- **WORK INSTRUCTION**: Transcribe exactly the lines that begin the material and continue through the line containing "inversion Hf; congruence].". Leave out whatever follows.

※

Lemma traverse_inr (xs : list A) (ys : list B) :
  traverse f xs = inr ys <-> Forall2 (fun x y => f x = inr y) xs ys.
Proof.
  revert ys. induction xs as [|x xs IH]; intros ys; simpl.
  - split; [intros [= <-]; constructor | intros Hf; now inversion Hf].
  - destruct (f x) as [e|y] eqn:Hx.
    + split; [discriminate | intros Hf; inversion Hf; congruence].
    + destruct (traverse f xs) as [e|ys'] eqn:Hxs.
      * split; [discriminate|]. intros Hf. inversion Hf as [|? y' ? ys'' _ Hrest]; subst.
        apply IH in Hrest. discriminate.
      * split.
        -- intros [= <-]. constructor; [assumption | now apply IH].
        -- intros Hf. inversion Hf as [|? y' ? ys'' Hy Hrest]; subst.
           apply IH in Hrest. congruence.
Qed.

(** A failing traversal raises what one of its elements raised. *)
Lemma traverse_inl (xs : list A) (e : exn) :
  traverse f xs = inl e -> exists x, x ∈ xs /\ f x = inl e.
Proof.
  induction xs as [|x xs IH]; simpl; [discriminate|].
  destruct (f x) as [e'|y] eqn:Hx.
  - intros [= ->]. exists x. split; [left | assumption].
  - destruct (traverse f xs) as [e'|ys]; [|discriminate].
    intros [= ->]. destruct (IH eq_refl) as (x' & Hin & Hx').
    exists x'. split; [now right | assumption].
Qed.

Lemma traverse_raises (xs : list A) (x : A) (e : exn) :
  x ∈ xs -> f x = inl e -> exists e', traverse f xs = inl e'.
Proof.
  intros Hin Hx. destruct (traverse f xs) as [e'|ys] eqn:Ht; [now exists e'|].
  apply traverse_inr in Ht.
  apply list_elem_of_lookup in Hin as [i Hi].
  destruct (Forall2_lookup_l _ _ _ _ _ Ht Hi) as (y & _ & Hy). congruence.
Qed.
End Traverse.

Section OutFacts.
Import Quil Placeholder.
Variable format_param : R -> string.

Lemma qubit_out_inl (q : qubit) (e : exn) :
  qubit_out q = inl e -> is_RuntimeError e = true.
Proof. destruct q; simpl; [discriminate | now intros [= <-]]. Qed.

Lemma instr_out_inl (i : instr) (e : exn) :
  instr_out format_param i = inl e -> is_RuntimeError e = true.
Proof.
  destruct i as [name ps qs | q r o]; simpl.
  - destruct (traverse qubit_out qs) as [e'|ts] eqn:Ht; [|discriminate].
    intros [= ->]. apply traverse_inl in Ht as (q & _ & Hq). eapply qubit_out_inl, Hq.
  - destruct (qubit_out q) as [e'|t] eqn:Hq; [|discriminate].
    intros [= ->]. eapply qubit_out_inl, Hq.
Qed.

Lemma instr_out_raises (i : instr) (id : nat) :
  QubitPlaceholder id ∈ instr_qubits i -> exists e, instr_out format_param i = inl e.
Proof.
  destruct i as [name ps qs | q r o]; simpl; intros Hin.
  - destruct (traverse_raises qubit_out qs (QubitPlaceholder id) _ Hin eq_refl) as [e ->].
    now exists e.
  - apply list_elem_of_singleton in Hin as <-. simpl. eauto.
Qed.

(** [out] raises a [RuntimeError] on every program that still has a
    placeholder. *)
Lemma out_unaddressed (prog : Program) :
  unaddressed prog -> exists msg, out format_param prog = inl (RuntimeError msg).
Proof.
  intros [id Hid]. unfold program_qubits in Hid.
  apply elem_of_concat in Hid as (qs & Hq & Hqs).
  apply list_elem_of_fmap in Hqs as (i & -> & Hi).
  destruct (instr_out_raises i id Hq) as [e He].
  destruct (traverse_raises _ _ _ _ Hi He) as [e' He'].
  unfold out. rewrite He'.
  apply traverse_inl in He' as (i' & _ & Hi').
  apply instr_out_inl in Hi'. destruct e'; try discriminate. eauto.
Qed.
End OutFacts.

Section AddressFacts.
Import Quil Placeholder.

Lemma first_seen_elem (seen qs : list qubit) (q : qubit) :
  q ∈ first_seen seen qs <-> q ∈ seen \/ (q ∈ qs /\ is_placeholder q).
Proof.
  revert seen. induction qs as [|q' qs IH]; intros seen; simpl.
  - split; [now left | intros [?|[Hq _]]; [assumption | now apply elem_of_nil in Hq]].
  - destruct q' as [i|id].
    + rewrite IH, elem_of_cons. split.
      * intros [?|[? ?]]; [now left | right; split; [now right | assumption]].
      * intros [?|[[->|?] Hp]]; [now left | destruct Hp; discriminate | right; now split].
    + destruct (decide (QubitPlaceholder id ∈ seen)) as [Hin|Hnot];
        rewrite IH, ?elem_of_app, ?list_elem_of_singleton, elem_of_cons.
      * split.
        -- intros [?|[? ?]]; [now left | right; split; [now right | assumption]].
        -- intros [?|[[->|?] Hp]]; [now left | now left | right; now split].
      * split.
        -- intros [[?| ->]|[? ?]];
             [now left | right; split; [now left | now exists id]
             | right; split; [now right | assumption]].
        -- intros [?|[[->|?] Hp]]; [left; now left | left; now right | right; now split].
Qed.

Lemma first_seen_NoDup (seen qs : list qubit) :
  NoDup seen -> NoDup (first_seen seen qs).
Proof.
  revert seen. induction qs as [|q' qs IH]; intros seen Hnd; simpl; [assumption|].
  destruct q' as [i|id]; [now apply IH|].
  destruct (decide (QubitPlaceholder id ∈ seen)) as [Hin|Hnot]; apply IH; [assumption|].
  apply NoDup_app. repeat split; [assumption | | apply NoDup_singleton].
  intros x Hx Hx'. apply list_elem_of_singleton in Hx' as ->. contradiction.
Qed.

(** While the list is scanned, what has been seen stays in front, in its
    order. *)
Lemma first_seen_prefix (seen qs : list qubit) :
  exists rest, first_seen seen qs = seen ++ rest.
Proof.
  revert seen. induction qs as [|q' qs IH]; intros seen; simpl.
  - exists []. now rewrite app_nil_r.
  - destruct q' as [i|id]; [apply IH|].
    destruct (decide (QubitPlaceholder id ∈ seen)); [apply IH|].
    destruct (IH (seen ++ [QubitPlaceholder id])) as [rest ->].
    exists (QubitPlaceholder id :: rest). now rewrite <- app_assoc.
Qed.

Lemma placeholders_NoDup (prog : Program) : NoDup (placeholders prog).
Proof. apply first_seen_NoDup, NoDup_nil_2. Qed.

Lemma placeholders_elem (prog : Program) (q : qubit) :
  q ∈ placeholders prog <-> q ∈ program_qubits prog /\ is_placeholder q.
Proof.
  unfold placeholders. rewrite first_seen_elem. split; [|now right].
  intros [Hq|?]; [now apply elem_of_nil in Hq | assumption].
Qed.

(** The default mapping numbers the placeholders by first use: the
    [i]-th new placeholder gets index [i], and nothing else is mapped. *)
Lemma default_mapping_lookup (prog : Program) (q : qubit) (i : nat) :
  default_mapping prog !! q = Some i <-> placeholders prog !! i = Some q.
Proof.
  unfold default_mapping. rewrite dict_of_lookup.
  - rewrite elem_of_lookup_imap. split.
    + intros (k & q' & [= -> ->] & Hk). assumption.
    + intros Hi. now exists i, q.
  - rewrite fmap_imap.
    rewrite (imap_ext _ (fun _ q => q) (placeholders prog)) by reflexivity.
    change (fun (_ : nat) (q : qubit) => q) with (@const (qubit -> qubit) nat (fun q => q)).
    rewrite imap_const, list_fmap_id. apply placeholders_NoDup.
Qed.

Lemma default_mapping_inj (prog : Program) (q q' : qubit) (i : nat) :
  default_mapping prog !! q = Some i -> default_mapping prog !! q' = Some i -> q = q'.
Proof. rewrite !default_mapping_lookup. congruence. Qed.

Lemma default_mapping_total (prog : Program) (q : qubit) :
  q ∈ program_qubits prog -> is_placeholder q ->
  exists i, default_mapping prog !! q = Some i /\ i < length (placeholders prog).
Proof.
  intros Hq Hp.
  assert (Hin : q ∈ placeholders prog) by now apply placeholders_elem.
  apply list_elem_of_lookup in Hin as [i Hi]. exists i. split.
  - now apply default_mapping_lookup.
  - eapply lookup_lt_Some, Hi.
Qed.

Lemma Forall2_concat {A B} (P : A -> B -> Prop) (ls : list (list A)) (ks : list (list B)) :
  Forall2 (Forall2 P) ls ks -> Forall2 P (concat ls) (concat ks).
Proof.
  induction 1 as [|l k ls ks Hlk _ IH]; simpl; [constructor | now apply Forall2_app].
Qed.

Lemma address_instr_qubits (m : gmap qubit nat) (i i' : instr) :
  address_instr m i = inr i' ->
  Forall2 (fun q q' => address_qubit m q = inr q') (instr_qubits i) (instr_qubits i').
Proof.
  destruct i as [name ps qs | q r o]; simpl.
  - destruct (traverse (address_qubit m) qs) as [e|qs'] eqn:Ht; [discriminate|].
    intros [= <-]. simpl. now apply traverse_inr.
  - destruct (address_qubit m q) as [e|q'] eqn:Hq; [discriminate|].
    intros [= <-]. simpl. now repeat constructor.
Qed.

(** The qubits of an addressed program are the images of the qubits of
    the program, position by position. *)
Lemma address_qubits_related (prog : Program) (mapping : option (gmap qubit nat))
    (body : list instr) :
  address prog mapping = inr body ->
  Forall2 (fun q q' => address_qubit (default (default_mapping prog) mapping) q = inr q')
    (program_qubits prog) (program_qubits (mkProgram body)).
Proof.
  unfold address. intros Ht.
  replace (match mapping with Some m => m | None => default_mapping prog end)
    with (default (default_mapping prog) mapping) in Ht by now destruct mapping.
  apply traverse_inr in Ht. unfold program_qubits. simpl.
  apply Forall2_concat, Forall2_fmap.
  eapply Forall2_impl; [exact Ht|]. intros i i'. apply address_instr_qubits.
Qed.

※

- **TASK RESULT**:
Lemma traverse_inr (xs : list A) (ys : list B) :
  traverse f xs = inr ys <-> Forall2 (fun x y => f x = inr y) xs ys.
Proof.
  revert ys. induction xs as [|x xs IH]; intros ys; simpl.
  - split; [intros [= <-]; constructor | intros Hf; now inversion Hf].
  - destruct (f x) as [e|y] eqn:Hx.
    + split; [discriminate | intros Hf; inversion Hf; congruence].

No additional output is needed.